Restate word for word every line from the top of the data below down through the line that holds "(** ** Specification of the requests *)".
[Opening RECORDS SHOWN section]
(* ===== verification/CronusTheorems.v ===== *)
(** * libcronus: the theorems *)

From S2P Require Import Prelude CMem SbeCore SbeCmdFacts SbeWitness Cronus CronusFacts.

(** ** Specification of the requests *)

(** Words, then bytes, as they leave the client. *)
Definition cro_words (ws : list Z) : list mval := msg_bytes ws.
Definition cro_u64 (v : Z) : list mval := Some <$> be_bytes 8 v.

Definition getcfam_req (key pib addr : Z) : list mval :=
  cro_words [1; key; 1; 28; 5; 13; 0x6200; addr; 32; 4] ++ devstr pib.
Definition putcfam_req (key pib addr value : Z) : list mval :=
  cro_words [1; key; 1; 44; 5; 14; 0x6200; addr; 32; 4; 12] ++ devstr pib
  ++ cro_words [32; 32; value].
Definition getscom_req (key pib addr : Z) : list mval :=
  cro_words [1; key; 1; 32; 5; 16; 0xC200] ++ cro_u64 addr ++ cro_words [64; 4] ++ devstr pib.
Definition putscom_req (key pib addr value : Z) : list mval :=
  cro_words [1; key; 1; 52; 5; 15; 0xC200] ++ cro_u64 addr ++ cro_words [64; 4; 16]
  ++ devstr pib ++ cro_words [64; 64] ++ cro_u64 value.
Definition submit_req (key pib reply_len : Z) (bs : list mval) : list mval :=
  let len := Z.of_nat (length bs) in
  cro_words [1; key; 13; (10 + len / 4) * 4; 1; 77; 0xC200; 30; reply_len; 4; len] ++ devstr pib
  ++ cro_words [len * 8; len * 8] ++ bs.
(* ===== verification/Ram.v ===== *)
(** * libpdbg: registers of a thread through instruction ramming

    Models libpdbg/chip.c: the instructions that are fed to a stopped thread, and the access to
    its registers with them. The members of [struct thread] that do the ramming differ from
    chip to chip; they are the operations of the class [RamThread]. *)

From S2P Require Import Prelude CMem.

(** ** Instructions *)

Definition MTNIA_OPCODE : Z := 0x00000002.
Definition MFNIA_OPCODE : Z := 0x00000004.
Definition MFMSR_OPCODE : Z := 0x7c0000a6.
Definition MTMSR_OPCODE : Z := 0x7c000164.
Definition MFSPR_OPCODE : Z := 0x7c0002a6.
Definition MTSPR_OPCODE : Z := 0x7c0003a6.
Definition MFOCRF_OPCODE : Z := 0x7c100026.
Definition MTOCRF_OPCODE : Z := 0x7C100120.
Definition LD_OPCODE : Z := 0xe8000000.

Definition SPR_LR : Z := 8.

(** A register that is too large is only reported; [mtocrf], which ends the program instead, is
    called with constants in range. *)
Definition mfspr (reg spr : Z) : Z :=
  u64 (Z.lor (Z.lor (Z.lor MFSPR_OPCODE (Z.shiftl reg 21)) (Z.shiftl (Z.land spr 0x1f) 16)) (Z.shiftl (Z.land spr 0x3e0) 6)).
Definition mtspr (spr reg : Z) : Z :=
  u64 (Z.lor (Z.lor (Z.lor MTSPR_OPCODE (Z.shiftl reg 21)) (Z.shiftl (Z.land spr 0x1f) 16)) (Z.shiftl (Z.land spr 0x3e0) 6)).
Definition mfocrf (reg cr : Z) : Z :=
  u64 (Z.lor (Z.lor MFOCRF_OPCODE (Z.shiftl reg 21)) (u32 (Z.shiftl 1 (12 + cr)))).
Definition mtocrf (cr reg : Z) : Z :=
  u64 (Z.lor (Z.lor MTOCRF_OPCODE (Z.shiftl reg 21)) (u32 (Z.shiftl 1 (12 + cr)))).
Definition mfnia (reg : Z) : Z := u64 (Z.lor MFNIA_OPCODE (Z.shiftl reg 21)).
Definition mtnia (reg : Z) : Z := u64 (Z.lor MTNIA_OPCODE (Z.shiftl reg 21)).
Definition mfmsr (reg : Z) : Z := u64 (Z.lor MFMSR_OPCODE (Z.shiftl reg 21)).
Definition mtmsr (reg : Z) : Z := u64 (Z.lor MTMSR_OPCODE (Z.shiftl reg 21)).
Definition ld (rt ds ra : Z) : Z :=
  u64 (Z.lor (Z.lor (Z.lor LD_OPCODE (Z.shiftl rt 21)) (Z.shiftl ra 16)) (Z.shiftl ds 2)).

(** The members of [struct thread] that ramming uses. [ram_instruction] gives its return code
    and the new value of the scratch register. *)
Class RamThread (S : Type) := {
  ram_is_setup : S -> bool;
  ram_setup : M S unit;
  ram_destroy : M S unit;
  ram_instruction : Z -> Z -> M S (Z * Z)
}.

Section Ram.
Context {S : Type} {Th : RamThread S}.

Definition array_set {A} (a : list A) (i : Z) (x : A) : M S (list A) :=
  if (0 <=? i) && (i <? Z.of_nat (length a)) then mret (<[Z.to_nat i := x]> a) else crash OutOfBounds.

(** The instruction of round [i] and the value that is put into the scratch register. *)
Definition ram_fetch (opcodes results : list Z) (len i r0 r1 scratch : Z) : M S (Z * Z) :=
  if i =? -2 then mret (mtspr 277 1, scratch)
  else if i =? -1 then mret (mtspr 277 0, scratch)
  else if i <? len then
    scratch ← array_get results i;
    opcode ← array_get opcodes i;
    mret (opcode, scratch)
  else if i =? len then mret (mfspr 0 277, r0)
  else mret (mfspr 1 277, r1).

(** The loop of [ram_instructions], from -2 to [len + 1]: whether there was an exception, and
    the results. *)
Fixpoint ram_loop (fuel : nat) (opcodes results : list Z) (len i r0 r1 scratch : Z) (exception : bool)
  : M S (bool * list Z) :=
  match fuel with
  | O => crash NoFuel
  | Datatypes.S fuel' =>
      if negb (i <? len + 2) then mret (exception, results) else
      '(opcode, scratch) ← ram_fetch opcodes results len i r0 r1 scratch;
      '(rc, scratch) ← ram_instruction opcode scratch;
      if truthy rc && negb ((0 <=? i) && (i <? len)) then mret (true, results) else
      let exception := truthy rc || exception in
      let i := if truthy rc then len - 1 else i in
      let r1 := if i =? -2 then scratch else r1 in
      let r0 := if i =? -1 then scratch else r0 in
      results ← (if negb (i =? -2) && negb (i =? -1) && (i <? len) then array_set results i scratch else mret results);
      ram_loop fuel' opcodes results len (i + 1) r0 r1 scratch exception
  end.

(** [len] is the number of opcodes. An exception is the return code 1. *)
Definition ram_instructions (opcodes results : list Z) : M S (list Z) :=
  s ← get_st;
  let did_setup := negb (ram_is_setup s) in
  (if did_setup then ram_setup else mret tt);;
  let len := Z.of_nat (length opcodes) in
  '(exception, results) ← ram_loop (length opcodes + 5) opcodes results len (-2) 0 0 0 false;
  (if did_setup then ram_destroy else mret tt);;
  if exception : bool then fail 1 else mret results.

Definition ram_getgpr (gpr : Z) : M S Z :=
  results ← ram_instructions [mtspr 277 gpr] [0];
  array_get results 0.

Definition ram_putgpr (gpr value : Z) : M S unit :=
  ram_instructions [mfspr gpr 277] [value];; mret tt.

Definition ram_getnia : M S Z :=
  results ← ram_instructions [mfnia 0; mtspr 277 0] [0; 0];
  array_get results 1.

Definition ram_putnia (value : Z) : M S unit :=
  ram_instructions [mfspr 1 8; mfspr 0 277; mtspr 8 0; mtnia 0; mtspr 8 1] [0; value; 0; 0; 0];; mret tt.

Definition ram_getspr (spr : Z) : M S Z :=
  results ← ram_instructions [mfspr 0 spr; mtspr 277 0] [0; 0];
  array_get results 1.

Definition ram_putspr (spr value : Z) : M S unit :=
  ram_instructions [mfspr 0 277; mtspr spr 0] [value; 0];; mret tt.

Definition ram_getmsr : M S Z :=
  results ← ram_instructions [mfmsr 0; mtspr 277 0] [0; 0];
  array_get results 1.

Definition cr_opcodes : list Z :=
  [mfocrf 0 0; mtspr 277 0; mfocrf 0 1; mtspr 277 0; mfocrf 0 2; mtspr 277 0; mfocrf 0 3; mtspr 277 0;
   mfocrf 0 4; mtspr 277 0; mfocrf 0 5; mtspr 277 0; mfocrf 0 6; mtspr 277 0; mfocrf 0 7; mtspr 277 0].

(** [for (i = 1; i < 16; i += 2)], [n] rounds from [i] on *)
Fixpoint cr_fields (n : nat) (results : list Z) (i cr : Z) : M S Z :=
  match n with
  | O => mret cr
  | Datatypes.S n' =>
      r ← array_get results i;
      let cr_field := u32 r in
      cr_fields n' results (i + 2) (Z.lor cr (Z.land cr_field (u32 (Z.shiftl 0xf (2 * (i - 1))))))
  end.

Definition ram_getcr : M S Z :=
  results ← ram_instructions cr_opcodes (replicate 16 0);
  cr_fields 8 results 1 0.

(** [results] has one element only. *)
Definition ram_putcr (value : Z) : M S unit :=
  ram_instructions [mfspr 0 277; mtocrf 0 0; mtocrf 1 0; mtocrf 2 0; mtocrf 3 0; mtocrf 4 0; mtocrf 5 0; mtocrf 6 0; mtocrf 7 0]
                   [value];; mret tt.

Definition ram_putmsr (value : Z) : M S unit :=
  ram_instructions [mfspr 0 277; mtmsr 0] [value; 0];; mret tt.

Definition ram_getmem (addr : Z) : M S Z :=
  results ← ram_instructions [mfspr 0 277; mfspr 1 277; ld 0 0 1; mtspr 277 0] [0xdeaddeaddeaddead; addr; 0; 0];
  array_get results 3.

(** ** All registers *)

(** [struct thread_regs]: the value of each member and, for [gprs], each index. *)
Definition keep (name : string) (i : nat) (m : M S Z) (regs : gmap (string * nat) Z) : M S (gmap (string * nat) Z) :=
  r ← attempt m;
  mret (match r with inr v => <[(name, i) := v]> regs | inl _ => regs end).

(** [ram_getspr(thread, spr, &value); regs->name = value;] for a member of 32 bits *)
Definition keep32 (name : string) (spr : Z) (st : gmap (string * nat) Z * Z) : M S (gmap (string * nat) Z * Z) :=
  r ← attempt (ram_getspr spr);
  let value := match r with inr v => v | inl _ => st.2 end in
  mret (<[(name, 0%nat) := u32 value]> st.1, value).

Fixpoint keep_sprs (l : list (string * Z)) (regs : gmap (string * nat) Z) : M S (gmap (string * nat) Z) :=
  match l with
  | [] => mret regs
  | (name, spr) :: l' => regs ← keep name 0 (ram_getspr spr) regs; keep_sprs l' regs
  end.

Fixpoint keep_gprs (n i : nat) (regs : gmap (string * nat) Z) : M S (gmap (string * nat) Z) :=
  match n with
  | O => mret regs
  | Datatypes.S n' => regs ← keep "gprs" i (ram_getgpr (Z.of_nat i)) regs; keep_gprs n' (Datatypes.S i) regs
  end.

Definition ram_getregs (getxer : M S Z) (regs : gmap (string * nat) Z) : M S (gmap (string * nat) Z) :=
  ram_setup;;
  regs ← keep "nia" 0 ram_getnia regs;
  regs ← keep_sprs [("cfar", 28)] regs;
  regs ← keep "msr" 0 ram_getmsr regs;
  regs ← keep_sprs [("lr", 8); ("ctr", 9); ("tar", 815)] regs;
  regs ← keep "cr" 0 ram_getcr regs;
  regs ← keep "xer" 0 getxer regs;
  regs ← keep_gprs 32 0 regs;
  regs ← keep_sprs [("lpcr", 318); ("ptcr", 464); ("lpidr", 319); ("pidr", 48); ("hfscr", 190)] regs;
  '(regs, value) ← keep32 "hdsisr" 306 (regs, 0);
  regs ← keep_sprs [("hdar", 307)] regs;
  '(regs, value) ← keep32 "heir" 339 (regs, value);
  regs ← keep_sprs [("hid", 1008); ("hsrr0", 314); ("hsrr1", 315); ("hdec", 310); ("hsprg0", 304); ("hsprg1", 305);
                    ("fscr", 153)] regs;
  '(regs, value) ← keep32 "dsisr" 18 (regs, value);
  regs ← keep_sprs [("dar", 19); ("srr0", 26); ("srr1", 27); ("dec", 22); ("tb", 268); ("sprg0", 272); ("sprg1", 273);
                    ("sprg2", 274); ("sprg3", 275); ("ppr", 896)] regs;
  ram_destroy;;
  mret regs.
End Ram.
[Closing RECORDS SHOWN section]
• _OUTPUT FOR THIS TASK_
(* ===== verification/CronusTheorems.v ===== *)
(** * libcronus: the theorems *)

From S2P Require Import Prelude CMem SbeCore SbeCmdFacts SbeWitness Cronus CronusFacts.

(** ** Specification of the requests *)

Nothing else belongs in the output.